Problem to work on:
From first line to last, output the records below exactly.

╔══

(* ===== verification/SlottedPageOps.v ===== *)
(** The slotted page: what each method does to a well-formed page, as one
    overwritten buffer, and the view of that buffer. *)
From S2P Require Import Prelude Bytes Page SlottedPage SlottedPageSpec.

(** * Running the updates *)

Lemma supd_ok {E} (f : page -> outcome E page) b b' : f b = Ok b' -> supd f b = (Ok tt, b').
Proof. intros H. unfold supd. by rewrite H. Qed.

Lemma supd_step {E A} (f : page -> outcome E page) (k : unit -> stateM page E A) b b' r :
  f b = Ok b' -> k tt b' = r -> (supd f ≫= k) b = r.
Proof. intros H <-. eapply sbind_step; [by apply supd_ok|done]. Qed.

Tactic Notation "ustep" uconstr(l) "by" tactic3(t) :=
  eapply supd_step; [eapply l; t | cbv beta].

(** Side conditions on offsets: compute lengths, unfold the layout. *)
Ltac side := unfold slot_pos in *; autorewrite with rarm; layout;
  repeat (rewrite zlen_sub by (autorewrite with rarm; lia)); first [assumption | lia].

(** Read through overwritten regions. *)
Ltac peek := repeat (rewrite sub_splice_ne by side).

Lemma set_u16_ok {E} off v b :
  zlen b = PAGE_SIZE -> 0 <= off -> off + 2 <= PAGE_SIZE ->
  @set_page_header_u16_value E off v b = (Ok tt, splice off (le_bytes 2 v) b).
Proof. intros. apply supd_ok, copy_from_slice_ok; side. Qed.

Lemma set_u32_ok {E} off v b :
  zlen b = PAGE_SIZE -> 0 <= off -> off + 4 <= PAGE_SIZE ->
  @set_page_header_u32_value E off v b = (Ok tt, splice off (le_bytes 4 v) b).
Proof. intros. apply supd_ok, copy_from_slice_ok; side. Qed.

Lemma set_u64_ok {E} off v b :
  zlen b = PAGE_SIZE -> 0 <= off -> off + 8 <= PAGE_SIZE ->
  @set_page_header_u64_value E off v b = (Ok tt, splice off (le_bytes 8 v) b).
Proof. intros. apply supd_ok, copy_from_slice_ok; side. Qed.

Lemma splice_enc_slot off o l (b : page) :
  0 <= off -> off + 4 <= zlen b ->
  splice (off + 2) (le_bytes 2 l) (splice off (le_bytes 2 o) b) = splice off (enc_slot (o, l)) b.
Proof. intros. apply (splice_splice_adj off (le_bytes 2 o) (le_bytes 2 l)); side. Qed.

╚══

Response area:
(* ===== verification/SlottedPageOps.v ===== *)
(** The slotted page: what each method does to a well-formed page, as one
    overwritten buffer, and the view of that buffer. *)
From S2P Require Import Prelude Bytes Page SlottedPage SlottedPageSpec.

(** * Running the updates *)

Lemma supd_ok {E} (f : page -> outcome E page) b b' : f b = Ok b' -> supd f b = (Ok tt, b').
Proof. intros H. unfold supd. by rewrite H. Qed.

Lemma supd_step {E A} (f : page -> outcome E page) (k : unit -> stateM page E A) b b' r :
  f b = Ok b' -> k tt b' = r -> (supd f ≫= k) b = r.
Proof. intros H <-. eapply sbind_step; [by apply supd_ok|done]. Qed.

Tactic Notation "ustep" uconstr(l) "by" tactic3(t) :=
  eapply supd_step; [eapply l; t | cbv beta].

(** Side conditions on offsets: compute lengths, unfold the layout. *)
Ltac side := unfold slot_pos in *; autorewrite with rarm; layout;
  repeat (rewrite zlen_sub by (autorewrite with rarm; lia)); first [assumption | lia].

(** Read through overwritten regions. *)
Ltac peek := repeat (rewrite sub_splice_ne by side).

Lemma set_u16_ok {E} off v b :
  zlen b = PAGE_SIZE -> 0 <= off -> off + 2 <= PAGE_SIZE ->
  @set_page_header_u16_value E off v b = (Ok tt, splice off (le_bytes 2 v) b).
Proof. intros. apply supd_ok, copy_from_slice_ok; side. Qed.

Lemma set_u32_ok {E} off v b :
  zlen b = PAGE_SIZE -> 0 <= off -> off + 4 <= PAGE_SIZE ->
  @set_page_header_u32_value E off v b = (Ok tt, splice off (le_bytes 4 v) b).
Proof. intros. apply supd_ok, copy_from_slice_ok; side. Qed.

Lemma set_u64_ok {E} off v b :
  zlen b = PAGE_SIZE -> 0 <= off -> off + 8 <= PAGE_SIZE ->
  @set_page_header_u64_value E off v b = (Ok tt, splice off (le_bytes 8 v) b).
Proof. intros. apply supd_ok, copy_from_slice_ok; side. Qed.

Lemma splice_enc_slot off o l (b : page) :
  0 <= off -> off + 4 <= zlen b ->
  splice (off + 2) (le_bytes 2 l) (splice off (le_bytes 2 o) b) = splice off (enc_slot (o, l)) b.
Proof. intros. apply (splice_splice_adj off (le_bytes 2 o) (le_bytes 2 l)); side. Qed.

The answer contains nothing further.